Investment-Risk Protection Rider for Unit-Linked Insurance

This paper designs an investment-risk protection rider that provides annual return bounds (a floor and a cap) at no explicit cost to the policyholder. The study models two scenarios using the Indonesia Stock Exchange Composite Index (IHSG) as the underlying asset: the first assumes the availability of derivative options to form a zero-cost collar, while the second assumes no options are available, forcing the company to use delta-neutral dynamic hedging.
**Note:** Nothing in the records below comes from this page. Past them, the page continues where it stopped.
Definition handleAuth (h : Server) (data : list Z) (addr : UDPAddr) : Server :=
  if (length data <? 40)%nat || negb (validID data 4) then sendNAK h addr
  else
    match sv_sessions h !! addr_string addr with
    | None => sendNAK h addr
    | Some sess =>
        if negb (bool_decide (s_state sess = serverStateSentChallenge)) then sendNAK h addr
        else if negb (bool_decide (slice 8 40 data = auth_token (s_challenge sess) (Password (sv_cfg h)))) then sendNAK h addr
        else
          let sess := with_state (getOrCreateSession (sv_sessions h) addr) serverStateAwaitConfig in
          sendACK (with_sessions h (<[addr_string addr := sess]> (sv_sessions h))) addr
    end.

Definition source_key (name : string) (dmrid : Z) (addr : UDPAddr) : string :=
  if dmrid =? 0 then "mmdvm:" +:+ name +:+ ":" +:+ addr_string addr
  else "mmdvm:" +:+ name +:+ ":" +:+ pretty dmrid.

(** The information of a session whose configuration arrives. *)
Definition config_info (h : Server) (data : list Z) (addr : UDPAddr) (now : time) : PeerInfo :=
  let info := parseRPTCConfig data in
  info_at (info_named info (Name (sv_cfg h)) (source_key (Name (sv_cfg h)) (pi_DMRID info) addr))
    (addr_IP addr) (addr_Port addr) true now.

Definition handleConfig (h : Server) (data : list Z) (addr : UDPAddr) (now : time) : Server :=
  if (length data <? 8)%nat || negb (validID data 4) then sendNAK h addr
  else
    let info := config_info h data addr now in
    let sess := getOrCreateSession (sv_sessions h) addr in
    let sess := mkSession (s_addr sess) serverStateReady (s_challenge sess) info now in
    let h := with_sessions h (<[addr_string addr := sess]> (sv_sessions h)) in
    sendACK (emitPeer h info) addr.

(** A sign of life of a session. *)
Definition touch_session (sess : session) (addr : UDPAddr) (online : bool) (now : time) : session :=
  mkSession addr (s_state sess) (s_challenge sess) (info_at (s_info sess) (addr_IP addr) (addr_Port addr) online now) now.

Definition handlePing (h : Server) (data : list Z) (addr : UDPAddr) (now : time) (rnd : option Z) : Server :=
  if (length data <? 11)%nat || negb (validID data 7) then h
  else
    let dmrid := id_at data 7 in
    let m := locate_session (sv_sessions h) addr dmrid in
    match m !! addr_string addr with
    | Some sess =>
        if is_ready sess then
          let sess := touch_session sess addr true now in
          let h := with_sessions h (<[addr_string addr := sess]> m) in
          let h := emitPeer h (s_info sess) in
          sendRaw h addr (str_bytes "MSTPONG" ++ put_be32 (ID (sv_cfg h)))
        else beginHandshake (with_sessions h m) addr rnd
    | None => beginHandshake (with_sessions h m) addr rnd
    end.

Definition drain_outbound (t : Traffic) (pkt : Packet) (now : time) : Traffic :=
  match outboundTSMgr t with
  | Some m => if is_terminator pkt then drainPendingOutbound t m (Slot pkt) (StreamID pkt) now else t
  | None => t
  end.

Definition handleOutboundPacketFrom (h : Server) (sourceKey : string) (pkt : Packet) (now : time) : Server :=
  let t := sv_traffic h in
  match Apply (netRewrites (chains t)) pkt with
  | (_, false) => h
  | (pkt, true) =>
      let '(t, ok) :=
        match outboundTSMgr t with
        | Some m =>
            let '(m, ok) := Submit m (Slot pkt) (StreamID pkt) (net_Name t) pkt now in
            (with_outbound t (Some m), ok)
        | None => (t, true)
        end in
      if negb ok then with_traffic h t
      else if sv_sourceHandler h then
        with_traffic (with_sourced h (sv_sourced h ++ [(sourceKey, pkt)])) (drain_outbound t pkt now)
      else with_traffic h (drain_outbound (translateAndForwardToIPSC now t pkt) pkt now)
  end.

Definition handleDMRD (h : Server) (data : list Z) (addr : UDPAddr) (now : time) : Server :=
  match Packet.Decode data with
  | (_, false) => h
  | (packet, true) =>
      let m := locate_session (sv_sessions h) addr (u32 (Repeater packet)) in
      match m !! addr_string addr with
      | Some sess =>
          if is_ready sess then
            let sess := touch_session sess addr (pi_Online (s_info sess)) now in
            let h := with_sessions h (<[addr_string addr := sess]> m) in
            handleOutboundPacketFrom (emitPeer h (s_info sess)) (pi_SourceKey (s_info sess)) packet now
          else with_sessions h m
      | None => with_sessions h m
      end
  end.

Definition setOffline (h : Server) (key : string) : Server :=
  match sv_sessions h !! key with
  | None => h
  | Some sess => emitPeer (with_sessions h (delete key (sv_sessions h))) (StatusString (s_info sess))
  end.

Definition handleDisconnect (h : Server) (data : list Z) (addr : UDPAddr) : Server :=
  if (length data <? 9)%nat || negb (validID data 5) then h else setOffline h (addr_string addr).

(** [string(data[:n]) == s] behind a length check *)
Definition starts_with (s : string) (data : list Z) : bool := bool_decide (take (String.length s) data = str_bytes s).

Definition handlePacket (h : Server) (data : list Z) (addr : UDPAddr) (now : time) (rnd : option Z) : Server :=
  if (length data <? 4)%nat then h
  else if starts_with "RPTCL" data then handleDisconnect h data addr
  else if starts_with "RPTL" data then handleLogin h data addr rnd
  else if starts_with "RPTK" data then handleAuth h data addr
  else if starts_with "RPTC" data then handleConfig h data addr now
  else if starts_with "RPTP" data then
    if starts_with "RPTPING" data then handlePing h data addr now rnd else h
  else if starts_with "DMRD" data then handleDMRD h data addr now
  else h.

(** [rxLoop] reads at most 1024 bytes of a datagram. *)
Definition receive (h : Server) (datagram : list Z) (addr : UDPAddr) (now : time) (rnd : option Z) : Server :=
  handlePacket h (take 1024 datagram) addr now rnd.

(** One tick of [sessionWatchdog]. *)
Definition stale_session (timeout : Z) (now : time) (sess : session) : bool :=
  is_ready sess && negb (time_is_zero (s_lastPing sess)) && (timeout <? time_sub now (s_lastPing sess)).

Definition sessionWatchdog (h : Server) (now : time) : Server :=
  let stale := (filter (fun '(_, sess) => stale_session (sv_timeout h) now sess) (sess_iter (sv_sessions h))).*1 in
  foldl setOffline h stale.

(** One packet of [txLoop]. *)
Definition tx_one (h : Server) : Server :=
  match tx_chan (sv_traffic h) with
  | [] => h
  | pkt :: rest =>
      let data := Packet.Encode pkt in
      let targets := filter (fun sess => from_option (fun f => f (pi_SourceKey (s_info sess))) true (sv_sendFilter h))
        (readySessions (sv_sessions h)) in
      with_wire (with_traffic h (with_tx (sv_traffic h) rest (tx_room (sv_traffic h))))
        (sv_wire h ++ ((fun sess => (s_addr sess, data)) <$> targets))
  end.

Definition ServerHandleTranslatedPacket (h : Server) (pkt : Packet) (now : time) : Server * bool :=
  if negb (sv_started h) || (readySessionCount (sv_sessions h) =? 0)%nat then (h, false)
  else let '(t, ok) := handleInboundPackets (sv_traffic h) [pkt] now in (with_traffic h t, ok).

Definition SendPacketToPeer (h : Server) (pkt : Packet) (sourceKey : string) : Server * bool :=
  if negb (sv_started h) || bool_decide (sourceKey = "") then (h, false)
  else
    match List.find (fun '(_, sess) => is_ready sess && bool_decide (pi_SourceKey (s_info sess) = sourceKey)) (sess_iter (sv_sessions h)) with
    | None => (h, false)
    | Some (_, sess) => (sendRaw h (s_addr sess) (Packet.Encode pkt), true)
    end.

(** Different tags of four bytes exclude each other, and a longer tag one that
    differs from its beginning. *)
Lemma starts_with_excl s c data :
  starts_with s data = true -> take (String.length s) (str_bytes c) <> str_bytes s -> (String.length s <= String.length c)%nat ->
  starts_with c data = false.
Proof.
  unfold starts_with. rewrite bool_decide_eq_true, bool_decide_eq_false. intros E Hne Hl Ec. apply Hne.
  rewrite <- Ec, take_take, Nat.min_l by done. exact E.
Qed.

Lemma starts_with_length s data : starts_with s data = true -> (length (str_bytes s) <= length data)%nat.
Proof. unfold starts_with. rewrite bool_decide_eq_true. intros <-. rewrite length_take. lia. Qed.

(** ** Histories *)

Inductive server_event :=
| Recv (datagram : list Z) (addr : UDPAddr) (now : time) (rnd : option Z)
| WatchdogTick (now : time)
| TxOne
| Translated (pkt : Packet) (now : time)
| ToPeer (pkt : Packet) (sourceKey : string).

(** A server with its handlers and the shared arbiter, started, as the program
    sets it up. *)
Definition serving (cfg : MMDVM) (filter : string -> bool) (m : PManager) : Server :=
  let h := SetPeerUpdateHandler (SetPacketSourceHandler (SetSendFilter (NewMMDVMServer cfg) filter)) in
  set_started (with_traffic h (SetPacketHandler (SetOutboundTSManager (sv_traffic h) m))) true.

Definition server_step (h : Server) (e : server_event) : Server :=
  match e with
  | Recv datagram addr now rnd => receive h datagram addr now rnd
  | WatchdogTick now => sessionWatchdog h now
  | TxOne => tx_one h
  | Translated pkt now => fst (ServerHandleTranslatedPacket h pkt now)
  | ToPeer pkt key => fst (SendPacketToPeer h pkt key)
  end.

(** ** The sessions *)

(** What holds of a session wherever it is stored, and of one stored under [key]. *)
Record sess_core (name : string) (s : session) : Prop := {
  sc_challenge : s_state s = serverStateSentChallenge -> length (s_challenge s) = 4%nat;
  sc_id : s_state s = serverStateReady -> pi_DMRID (s_info s) <> 0;
  sc_key : s_state s = serverStateReady ->
    pi_SourceKey (s_info s) = "mmdvm:" +:+ name +:+ ":" +:+ pretty (pi_DMRID (s_info s));
  sc_listener : s_state s = serverStateReady -> pi_Listener (s_info s) = name;
  sc_online : s_state s = serverStateReady -> pi_Online (s_info s) = true
}.

Record sess_ok (name key : string) (s : session) : Prop := {
  so_core : sess_core name s;
  so_addr : key = addr_string (s_addr s);
  so_peer : s_state s = serverStateReady -> pi_IP (s_info s) = addr_IP (s_addr s) /\ pi_Port (s_info s) = addr_Port (s_addr s)
}.

Definition sessions_ok (h : Server) : Prop := map_Forall (sess_ok (Name (sv_cfg h))) (sv_sessions h).

Lemma emitPeer_fields h info :
  sv_sessions (emitPeer h info) = sv_sessions h /\ sv_cfg (emitPeer h info) = sv_cfg h /\
  sv_traffic (emitPeer h info) = sv_traffic h /\ sv_wire (emitPeer h info) = sv_wire h /\
  sv_timeout (emitPeer h info) = sv_timeout h.
Proof. unfold emitPeer. by destruct (sv_peerHandler h). Qed.

Lemma emitPeer_sessions h info : sv_sessions (emitPeer h info) = sv_sessions h.
Proof. apply emitPeer_fields. Qed.
Lemma emitPeer_cfg h info : sv_cfg (emitPeer h info) = sv_cfg h.
Proof. apply emitPeer_fields. Qed.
A primary novelty of this research is the demonstration of theoretical option pricing on non-normal return assets and the formulation of a "Semi Non-homogenous Double-Exponential Jump Diffusion" (SNDEJD) model, which is developed to resolve an analytical calculation issue found in the original Non-homogenous Double-Exponential Jump Diffusion (NDEJD) model's pricing formula, thereby allowing for theoretical option pricing while capturing long-term parameter shifts. The study concludes that if options are available, the rider is highly viable, offering a 0% return floor and a median cap of 14.9% with no risk to the insurer. However, the delta-neutral dynamic hedging approach is found to be ineffective and risky, as the Black-Scholes hedging model fails to cover the jump risks in the non-normal IHSG returns, leaving the company exposed to significant losses unless a much lower cap is set.